Os receios do Níger são, obviamente, compreensíveis. Estas “estratégias de tensão” têm sido frequentemente utilizadas, embora sob diferentes bandeiras, em África e em toda a América Latina, quando os governos demonstraram o desejo de se emanciparem do estrangulamento da interferência ocidental.

Por enquanto, os oficiais militares no Níger obtiveram sucessos significativos – mantendo-se firmes face às ameaças da CEDEAO e fazendo com que a França retirasse os seus diplomatas e soldados.

Isto prejudicou seriamente a infame e contínua política francesa de “Francafrique”, um termo concebido para realçar a natureza clandestina e corrupta das redes políticas e económicas franco-africanas nas antigas colónias da região.

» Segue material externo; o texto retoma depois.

(** [v === lit] for a string-or-undefined [v] and a string literal. *)
Definition strict_eq (v : option string) (lit : string) : bool :=
  match v with
  | Some s => String.eqb s lit
  | None => false
  end.

(** The value of an [async] function call. *)
Inductive Promise (A : Type) : Type :=
| Fulfilled (v : A)
| Rejected (reason : string).
Arguments Fulfilled {A} v.
Arguments Rejected {A} reason.

End JS.

(** ** The validator script, [scripts/check-env.js] *)

Module CheckEnv.
Import JS.

Definition requiredEnvVars : list string :=
  [ "NODE_ENV";
    "NEXT_PUBLIC_APP_ENV";
    "NEXT_PUBLIC_API_URL";
    "DATABASE_URL";
    "NEXTAUTH_SECRET";
    "NEXTAUTH_URL" ].

Definition optionalEnvVars : list string :=
  [ "NEXT_PUBLIC_STRIPE_PUBLIC_KEY";
    "STRIPE_SECRET_KEY";
    "AWS_REGION";
    "LOG_LEVEL" ].

(** *** Process state and the script monad *)

Inductive stream : Set := Stdout | Stderr.

(** What the script can change: the lines written to the console, in
    order, and the module-level variable [hasErrors]. *)
Record process : Type := Process {
  console : list (stream * string);
  hasErrors : bool
}.

Definition M (A : Type) : Type := process -> A * process.

Definition ret {A} (a : A) : M A := fun p => (a, p).

Definition bind {A B} (m : M A) (k : A -> M B) : M B :=
  fun p => let '(a, p') := m p in k a p'.

Declare Scope script_scope.
Delimit Scope script_scope with script.
Bind Scope script_scope with M.
Notation "x ← m ; k" := (bind m (fun x => k))
  (at level 20, m at level 100, k at level 200, only parsing)
  : script_scope.
Notation "m ;; k" := (bind m (fun _ => k))
  (at level 100, k at level 200, only parsing, right associativity)
  : script_scope.

Definition console_log (s : string) : M unit :=
  fun p => (tt, Process (console p ++ [(Stdout, s)]) (hasErrors p)).

Definition console_error (s : string) : M unit :=
  fun p => (tt, Process (console p ++ [(Stderr, s)]) (hasErrors p)).

Definition set_hasErrors (b : bool) : M unit :=
  fun p => (tt, Process (console p) b).

Definition get_hasErrors : M bool :=
  fun p => (hasErrors p, p).

(** [process.exit(code)] ends the script; its code is the script's
    result. *)
Definition process_exit (code : Z) : M Z := ret code.

(** [Array.prototype.forEach]: the callback runs on every element, in
    index order. *)
Fixpoint forEach {A} (l : list A) (f : A -> M unit) : M unit :=
  match l with
  | [] => ret tt
  | x :: l' => (f x ;; forEach l' f)%script
  end.

(** *** The script *)

Definition set_line (varName : string) : string :=
  "✅ " +:+ varName +:+ ": SET".
Definition missing_line (varName : string) : string :=
  "❌ " +:+ varName +:+ ": MISSING".
Definition not_set_line (varName : string) : string :=
  "⚠️  " +:+ varName +:+ ": NOT SET".

Definition check_required (env : gmap string string) (varName : string)
  : M unit :=
  if truthy (env !! varName) then
    console_log (set_line varName)
  else
    (console_log (missing_line varName) ;;
     set_hasErrors true)%script.

Definition check_optional (env : gmap string string) (varName : string)
  : M unit :=
  if truthy (env !! varName) then
    console_log (set_line varName)
  else
    console_log (not_set_line varName).

Definition check_env (env : gmap string string) : M Z :=
  (console_log ("🔍 Checking environment variables..." +:+ nl) ;;
  set_hasErrors false ;;
  console_log "Required variables:" ;;
  forEach requiredEnvVars (check_required env) ;;
  console_log (nl +:+ "Optional variables:") ;;
  forEach optionalEnvVars (check_optional env) ;;
  console_log (nl +:+ "---") ;;
  console_log ("Environment: "
               +:+ or_else (env !! "NEXT_PUBLIC_APP_ENV") "NOT SET") ;;
  console_log ("Node Environment: "
               +:+ or_else (env !! "NODE_ENV") "NOT SET") ;;
  errs ← get_hasErrors ;
  if errs then
    console_error (nl +:+ "❌ Some required environment variables are missing!") ;;
    process_exit 1
  else
    console_log (nl +:+ "✅ All required environment variables are set!") ;;
    process_exit 0)%script.

(** A fresh process: nothing printed yet. *)
Definition start : process := Process [] false.

Definition exit_code (env : gmap string string) : Z :=
  fst (check_env env start).
Definition ConsensusXMLFile_store (name : string) (map : ConsensusMap) : M unit :=
  emit (EvStore CONSENSUSXML name);;
  put_file name (ConsensusXMLData map).

Definition DateTime_now : M DateTime :=
  λ w, (Normal (DateTimeAt (clock w)), log_event EvNow w).

(** [linker.setParameters(linker_params); linker.group(maps, grouping)] *)
Definition group (linker_params : Param) (maps : list FeatureMap) : M ConsensusMap :=
  emit (EvGroup linker_params maps);;
  mret (linker_group linker_params maps).

(** [consensus->setParameters(algo_param)] *)
Definition setParameters (algo_param : Param) (consensus : Consensus) : M Consensus :=
  emit (EvSetParameters (cons_algorithm consensus) algo_param);;
  mret {| cons_algorithm := cons_algorithm consensus; cons_parameters := Some algo_param |}.

(** [consensus->apply(ids)]; the vector is changed in place. *)
Definition apply (consensus : Consensus) (ids : list PeptideIdentification)
  : M (list PeptideIdentification) :=
  emit (EvApply consensus ids);;
  mret (consensus_apply consensus ids).

(** [TOPPConsensusID::setProteinIdentifications_] *)
Definition setProteinIdentifications_ (prot_ids : list ProteinIdentification)
  : M (list ProteinIdentification) :=
  let prot_ids : list ProteinIdentification := [] in
  let prot_ids := resize 1 ProteinIdentification_default prot_ids in
  now ← DateTime_now;
  prot_ids ← vector_update 0 (setDateTime now) prot_ids;
  prot_ids ← vector_update 0 (setSearchEngine "OpenMS/ConsensusID") prot_ids;
  prot_ids ← vector_update 0 (setSearchEngineVersion VersionInfo_getVersion) prot_ids;
  mret prot_ids.

(** The local variables of [main_] that the three sections share. *)
Record Locals := mkLocals {
  consensus : Consensus;
  algo_param : Param
}.

(** [for (Size i = 0; i < prot_ids.size(); ++i)
       id_mapping[prot_ids[i].getIdentifier()] = i;] *)
Fixpoint index_runs (i : nat) (prot_ids : list ProteinIdentification)
    (id_mapping : gmap string nat) : gmap string nat :=
  match prot_ids with
  | [] => id_mapping
  | p :: rest => index_runs (S i) rest (<[prot_identifier p := i]> id_mapping)
  end.

(** The loop over [pep_ids] that turns every identification into a feature
    of the map of its run, or returns from [main_]. *)
Fixpoint fill_maps (pep_ids : list PeptideIdentification)
    (id_mapping : gmap string nat) (maps : list FeatureMap)
  : M (gmap string nat * list FeatureMap) :=
  match pep_ids with
  | [] => mret (id_mapping, maps)
  | pep :: rest =>
    let run_id := pep_identifier pep in
    if negb (hasRT pep) || negb (hasMZ pep) then
      emit (EvFatalError (missing_position_message run_id));;
      return_ INCOMPATIBLE_INPUT_DATA
    else
      let feature := Feature_default in
      let feature := feat_setRT (getRT pep) feature in
      let feature := feat_setMZ (getMZ pep) feature in
      let feature := feat_setIds (feat_ids feature ++ [pep]) feature in
      let '(i, id_mapping) := map_subscript run_id id_mapping in
      maps ← vector_update i (fm_push_back feature) maps;
      fill_maps rest id_mapping maps
  end.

Dada a sua dependência das centrais nucleares e, por sua vez, do urânio, é pouco provável que a França encare este ataque descarado aos seus interesses de ânimo leve. Contudo, com um renovado sentimento de confiança e uma geração crescente de políticos africanos determinados a distanciar-se dos hábitos do passado, o Níger está pronto para reagir.